Rezension | Die Wut, die bleibt – Mareike Fallwickl
„Die Wut, die bleibt“ ist für mich das Buch der Stunde. Das Buch, von dem ich mir erhoffe, dass nicht nur wir Frauen wissend nicken, sondern dass auch nicht Betroffene zu diesem Buch greifen und die darin abgebildete Realität verstehen und anerkennen. Denn das, was Mareike Fallwickl in „Die Wut, die bleibt“ verarbeitet, ist nicht nur eine fiktionale Geschichte, sondern stellt vielmehr die Probleme unserer Zeit heraus. Sei es Helene, die nur noch den Suizid als Ausweg aus ihrer Situation sieht oder Sarah, die den Kindern ihrer besten Freundin eine Stütze sein möchte oder eben Lola – 15 Jahre alt und schon von den patriarchalen Strukturen gefesselt. All diese Frauen, die unabhängig und doch gemeinsam gegen das System kämpfen.
Die Wut die bleibt
von Mareike Fallwickl
erschienen bei Rowohlt
Hardcover (22€) | E-Book(15,99€)
384 Seiten
Aber „Die Wut, die bleibt“ zeigt nicht nur die Fehler des Patriarchats auf, sondern zeigt mit den handelnden Figuren, dass es Wege gibt, die Fesseln zu sprängen, dass das Alter egal ist. Der Schmerz und die Wut sitzen tief genug, dass ein Umdenken für alle möglich ist – auch, wenn der Prozess unterschiedlich lange dauert. Denn je länger die Frauen im patriarchalen System feststecken, desto länger kann das Umdenken; das Merken dauern, dass hier etwas gewaltig schiefläuft. Und Auslöser für all diese inneren (und auch äußeren) Konflikte ist der Suizid einer Mutter, die das System von innen heraus ausgehöhlt hat – der Knotenpunkt der gesamten Handlung.

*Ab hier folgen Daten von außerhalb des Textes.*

(* ===== verification/Matching.v ===== *)
(** Matching: candidates, likes and skips, matches with their chat room, undo,
    super-like and boost credits, and the window in which the users who liked
    the viewer may be seen (matching.service.ts, matching.repository.ts).  The
    caller's own id comes from the access token, in the case the database stores.  The
    advisory locks of a transaction are its atomicity here.  [notificationService]
    is optional in the constructor; the module always provides it. *)
From S2P Require Import Prelude JsString JsDate Schema World Constraints NotificationApi User.
Local Open Scope Z_scope.

(** [userId < targetUserId], on the strings as given. *)
Definition orderedMatchingPair (userId targetUserId : jstr) : jstr * jstr :=
  if str_ltb userId targetUserId then (userId, targetUserId) else (targetUserId, userId).

Record CandidateBase := mkCandidateBase {
  cb_id : jstr; cb_userName : jstr; cb_gender : Gender; cb_birthDate : option jstr;
  cb_region : option jstr; cb_intro : jstr
}.
Record MatchPhotoPayload := mkMatchPhoto { mp_url : jstr; mp_position : Z }.
Record CandidateRow := mkCandidateRow {
  cr_base : CandidateBase; cr_photos : list MatchPhotoPayload; cr_likedByMe : bool;
  cr_planId : jstr; cr_boostActive : bool
}.
Record ActInput := mkActInput {
  ai_userId : jstr; ai_targetUserId : jstr; ai_action : MatchActionKind; ai_dailyLimit : option Z;
  ai_now : Z; ai_dayStart : Z; ai_dayEnd : Z
}.
Record ActResult := mkActResult {
  ar_matched : bool; ar_roomId : option jstr; ar_remainingSuperLikeCredits : option Z; ar_created : bool
}.

(** * The repository *)

Section repository.
Context `{Env}.

Definition visible (u : User) : bool :=
  is_not_null (users.profileCompletedAt u) && is_null (users.hiddenAt u) && is_null (users.deletedAt u).

Definition profileIsComplete (userId : jstr) : M bool :=
  user ← findFirst users (is_user userId);
  mret (if user is Some u then visible u else false).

Mit mir persönlich hat „Die Wut, die bleibt“ etwas gemacht – mehr als einmal hatte ich Tränen in den Augen oder habe wissend genickt, denn viele Sätze von Fallwickl gehen direkt unter die Haut:
„Sie kleidet sich anders jetzt, in einer bunten Strumpfhose hat Lola sie nicht mehr gesehen. […] Sunny hat außerdem die Kettchen abgelegt, die Ohrringe mit Kirschen, Sternen und Neonkugeln, die Armbänder aus grell gefärbtem Plastik.“
S. 108
Oder auch:
„Keiner von uns ist es angeboren, es gibt kein Geheimnis Wissen, das uns zu Müttern macht, keinen Genvorteil. Aber jeder erwartet von uns, dass wir ab der Sekunde der Geburt nie einen Fehler im Umgang mit einem Kind machen, weil wir angeblich einen Instinkt dafür haben.“ (S. 101f)
Wer die ersten beiden Romane von Mareike Fallwickl mochte, dem wird auch „Die Wut, die bleibt“ gefallen – ein außergewöhnlich intensiver Roman, der aktueller nicht sein könnte.